BEGIN GIVEN RECORDS

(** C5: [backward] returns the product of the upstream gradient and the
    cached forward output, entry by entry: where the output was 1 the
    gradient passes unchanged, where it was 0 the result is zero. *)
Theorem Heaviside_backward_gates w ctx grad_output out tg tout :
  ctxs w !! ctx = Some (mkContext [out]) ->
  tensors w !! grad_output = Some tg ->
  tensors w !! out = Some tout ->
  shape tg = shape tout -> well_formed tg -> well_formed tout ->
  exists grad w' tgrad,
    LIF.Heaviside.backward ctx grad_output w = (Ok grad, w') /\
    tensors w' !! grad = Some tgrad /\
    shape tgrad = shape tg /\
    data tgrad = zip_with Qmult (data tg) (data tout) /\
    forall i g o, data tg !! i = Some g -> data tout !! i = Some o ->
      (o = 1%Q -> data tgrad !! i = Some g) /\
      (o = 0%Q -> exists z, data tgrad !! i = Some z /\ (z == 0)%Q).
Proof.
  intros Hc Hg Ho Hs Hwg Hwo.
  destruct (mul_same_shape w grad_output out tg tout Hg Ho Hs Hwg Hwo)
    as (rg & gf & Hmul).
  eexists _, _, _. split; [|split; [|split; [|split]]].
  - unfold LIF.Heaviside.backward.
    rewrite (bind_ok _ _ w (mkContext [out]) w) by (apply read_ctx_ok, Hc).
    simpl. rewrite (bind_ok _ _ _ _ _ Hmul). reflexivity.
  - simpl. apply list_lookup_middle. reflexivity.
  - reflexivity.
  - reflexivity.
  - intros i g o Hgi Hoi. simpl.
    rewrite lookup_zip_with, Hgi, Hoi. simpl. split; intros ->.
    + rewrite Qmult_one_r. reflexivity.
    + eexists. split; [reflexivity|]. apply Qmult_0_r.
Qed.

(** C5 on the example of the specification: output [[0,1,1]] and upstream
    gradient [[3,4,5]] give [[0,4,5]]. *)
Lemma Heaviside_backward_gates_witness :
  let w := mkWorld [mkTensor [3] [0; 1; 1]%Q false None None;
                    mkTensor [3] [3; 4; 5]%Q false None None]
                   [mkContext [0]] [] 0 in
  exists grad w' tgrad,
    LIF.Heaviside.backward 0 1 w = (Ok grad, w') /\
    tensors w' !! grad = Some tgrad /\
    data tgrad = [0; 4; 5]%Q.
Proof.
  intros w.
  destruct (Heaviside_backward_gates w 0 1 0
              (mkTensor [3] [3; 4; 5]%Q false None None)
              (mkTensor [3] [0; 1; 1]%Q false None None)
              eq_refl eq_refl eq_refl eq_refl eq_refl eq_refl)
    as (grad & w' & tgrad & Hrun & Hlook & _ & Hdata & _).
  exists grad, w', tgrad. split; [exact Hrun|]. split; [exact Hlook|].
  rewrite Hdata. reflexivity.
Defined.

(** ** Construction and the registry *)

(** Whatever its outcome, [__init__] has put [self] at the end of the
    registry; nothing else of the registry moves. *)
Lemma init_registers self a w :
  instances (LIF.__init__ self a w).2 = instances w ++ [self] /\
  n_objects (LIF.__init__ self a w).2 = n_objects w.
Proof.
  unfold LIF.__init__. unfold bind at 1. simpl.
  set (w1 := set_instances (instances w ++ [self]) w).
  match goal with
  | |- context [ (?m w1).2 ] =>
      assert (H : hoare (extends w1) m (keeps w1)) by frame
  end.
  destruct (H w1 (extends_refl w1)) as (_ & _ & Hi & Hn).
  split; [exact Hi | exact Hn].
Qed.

END GIVEN RECORDS

## EXERCISE GOAL:
The reply should restate the records above in full, character for character.

## ANSWER BOX:
(** C5: [backward] returns the product of the upstream gradient and the
    cached forward output, entry by entry: where the output was 1 the
    gradient passes unchanged, where it was 0 the result is zero. *)
Theorem Heaviside_backward_gates w ctx grad_output out tg tout :
  ctxs w !! ctx = Some (mkContext [out]) ->
  tensors w !! grad_output = Some tg ->
  tensors w !! out = Some tout ->
  shape tg = shape tout -> well_formed tg -> well_formed tout ->
  exists grad w' tgrad,
    LIF.Heaviside.backward ctx grad_output w = (Ok grad, w') /\
    tensors w' !! grad = Some tgrad /\
    shape tgrad = shape tg /\
    data tgrad = zip_with Qmult (data tg) (data tout) /\
    forall i g o, data tg !! i = Some g -> data tout !! i = Some o ->
      (o = 1%Q -> data tgrad !! i = Some g) /\
      (o = 0%Q -> exists z, data tgrad !! i = Some z /\ (z == 0)%Q).
Proof.
  intros Hc Hg Ho Hs Hwg Hwo.
  destruct (mul_same_shape w grad_output out tg tout Hg Ho Hs Hwg Hwo)
    as (rg & gf & Hmul).
  eexists _, _, _. split; [|split; [|split; [|split]]].
  - unfold LIF.Heaviside.backward.
    rewrite (bind_ok _ _ w (mkContext [out]) w) by (apply read_ctx_ok, Hc).
    simpl. rewrite (bind_ok _ _ _ _ _ Hmul). reflexivity.
  - simpl. apply list_lookup_middle. reflexivity.
  - reflexivity.
  - reflexivity.
  - intros i g o Hgi Hoi. simpl.
    rewrite lookup_zip_with, Hgi, Hoi. simpl. split; intros ->.
    + rewrite Qmult_one_r. reflexivity.
    + eexists. split; [reflexivity|]. apply Qmult_0_r.
Qed.

(** C5 on the example of the specification: output [[0,1,1]] and upstream
    gradient [[3,4,5]] give [[0,4,5]]. *)
Lemma Heaviside_backward_gates_witness :
  let w := mkWorld [mkTensor [3] [0; 1; 1]%Q false None None;
                    mkTensor [3] [3; 4; 5]%Q false None None]
                   [mkContext [0]] [] 0 in
  exists grad w' tgrad,
    LIF.Heaviside.backward 0 1 w = (Ok grad, w') /\
    tensors w' !! grad = Some tgrad /\
    data tgrad = [0; 4; 5]%Q.
Proof.
  intros w.
  destruct (Heaviside_backward_gates w 0 1 0
              (mkTensor [3] [3; 4; 5]%Q false None None)
              (mkTensor [3] [0; 1; 1]%Q false None None)
              eq_refl eq_refl eq_refl eq_refl eq_refl eq_refl)
    as (grad & w' & tgrad & Hrun & Hlook & _ & Hdata & _).
  exists grad, w', tgrad. split; [exact Hrun|]. split; [exact Hlook|].
  rewrite Hdata. reflexivity.
Defined.

(** ** Construction and the registry *)

(** Whatever its outcome, [__init__] has put [self] at the end of the
    registry; nothing else of the registry moves. *)
Lemma init_registers self a w :
  instances (LIF.__init__ self a w).2 = instances w ++ [self] /\
  n_objects (LIF.__init__ self a w).2 = n_objects w.
Proof.
  unfold LIF.__init__. unfold bind at 1. simpl.
  set (w1 := set_instances (instances w ++ [self]) w).
  match goal with
  | |- context [ (?m w1).2 ] =>
      assert (H : hoare (extends w1) m (keeps w1)) by frame
  end.
  destruct (H w1 (extends_refl w1)) as (_ & _ & Hi & Hn).
  split; [exact Hi | exact Hn].
Qed.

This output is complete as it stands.